Ce n'est pas grave, on veut quand même tout savoir sans rien connaître. Mais l homme reste un animal, qui , cela meme et surtout en dehors du virtuel, dès qu'il perd tout intêret ou lors de conflit, se retranchera toujours pour la plupart, dans le camp du plus fort. Reste les autres, les "faibles", mis au rebut pour diverses raisons, bien souvent car ils sortent de la norme imposée par les critères de la société actuelle.
Cette société fonctionne ainsi. On nous ment, nous dicte des règles absurdes censées nous cadrer et nous empêcher de penser librement. Tout cela au nom d'une prétendue morale. Il faut consommer toujours plus, quitte à se retrouver couvert de crédits, parce qu'on nous fait croire que c'est l'argent qui décide de qui nous sommes et de notre devenir. On entretient la peur, tout en nous faisant croire à une justice.
Mais qui peut encore se targuer d'avoir une "morale" ou nous dire ce que nous devons faire, quand on constate qu'une partie de l'économie est financée par le trafic d'armes ou la vente d'organes, qu'on enferme ou condamne des gens à tort pour avoir dit tout haut ce que tout le monde pense tout bas, qu'on hésite pas à laisser pourrir les grands parents dans des maisons de retraite dans les pays dits "civilisés", qu'on se permet des massacres au nom d'un dieu ou d'une religion. Mais la liste est infinie.

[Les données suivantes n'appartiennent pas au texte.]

(** ** Endpoints *)

Definition parse_grpc_paths : Prop :=
  parse "grpc://127.0.0.1:50051/app.db" = GrpcEndpoint "http://127.0.0.1:50051" "app.db" /\
  parse "grpcs://secure.leader.internal:443/tenant/db.sqlite"
    = GrpcEndpoint "https://secure.leader.internal:443" "tenant/db.sqlite" /\
  parse "http://localhost:50051/test.db" = GrpcEndpoint "http://localhost:50051" "test.db" /\
  is_remote (parse "grpc://127.0.0.1:50051/app.db") = true /\
  is_grpc (parse "grpc://127.0.0.1:50051/app.db") = true.
Definition parse_local_paths : Prop :=
  let paths := ["/var/lib/sqlite/db.sqlite"; "relative/path/db.sqlite"; "C:\data\test.db"; "d:/database.db"] in
  map parse paths = map LocalEndpoint paths.
Definition parse_remote_paths : Prop :=
  parse "user@example.com:/data/origin.db" = RemoteEndpoint "user@example.com" "/data/origin.db" /\
  parse "db.internal.net:/var/db/app.db" = RemoteEndpoint "db.internal.net" "/var/db/app.db" /\
  parse "localhost:/data/test.db" = RemoteEndpoint "localhost" "/data/test.db" /\
  parse "192.168.1.50:/data/test.db" = RemoteEndpoint "192.168.1.50" "/data/test.db".
Definition parse_bare_token_colon_treated_as_local : Prop :=
  parse "somedir:file.db" = LocalEndpoint "somedir:file.db".
Definition parse_bracketed_ipv6_with_content_is_remote : Prop :=
  parse "[fe80::1]:/data/db.sqlite" = RemoteEndpoint "fe80::1" "/data/db.sqlite".
Definition is_local (e : Endpoint) : bool := match e with LocalEndpoint _ => true | _ => false end.
Definition is_ssh (e : Endpoint) : bool := match e with RemoteEndpoint _ _ => true | _ => false end.
Definition parse_host_starting_with_dot_is_local : Prop := is_local (parse ".hidden:path") = true.
Definition parse_bracketed_ipv6_with_empty_host_or_path_falls_through : Prop :=
  is_local (parse "[]:/data/db.sqlite") = true /\ is_local (parse "[fe80::1]:") = true.
Definition is_remote_predicate : Prop :=
  is_remote (LocalEndpoint "foo") = false /\ is_remote (RemoteEndpoint "host" "path") = true.
Definition endpoint_parser_treats_common_local_colon_paths_as_local : Prop :=
  forallb (fun p => is_local (parse p))
    ["./data:2026.db"; ".hidden:2026.db"; "data:2026.db"; "./relative:withcolon"; "C:\tmp\db.sqlite"] = true.
Definition endpoint_parser_accepts_remote_shapes : Prop :=
  forallb (fun p => is_ssh (parse p))
    ["user@example.com:/tmp/db.sqlite"; "localhost:/tmp/db.sqlite"; "127.0.0.1:/tmp/db.sqlite";
     "[fe80::1]:/tmp/db.sqlite"; "fe80::1:/tmp/db.sqlite";
     "user@example.com:/tmp/path:withcolon.sqlite"] = true.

Et elle s'en veut terriblement de n'ouvrir les yeux que maintenant, se sent conne. En même temps, qu'est ce que ça aurait pu changer au fond? Si ce n'est qu'elle aurait été comme tout le monde. D'un coup de briquet, elle rallume sa cigarette éteinte et démarre d une brusque pression sur l accélérateur , tant pis pour la planète.
Elle n'est plus triste, n'a plus peur. L'angoisse a cédé la place à une émotion qui emporte tout dans son élan.
Cette émotion, c'est la colère, une immense colère."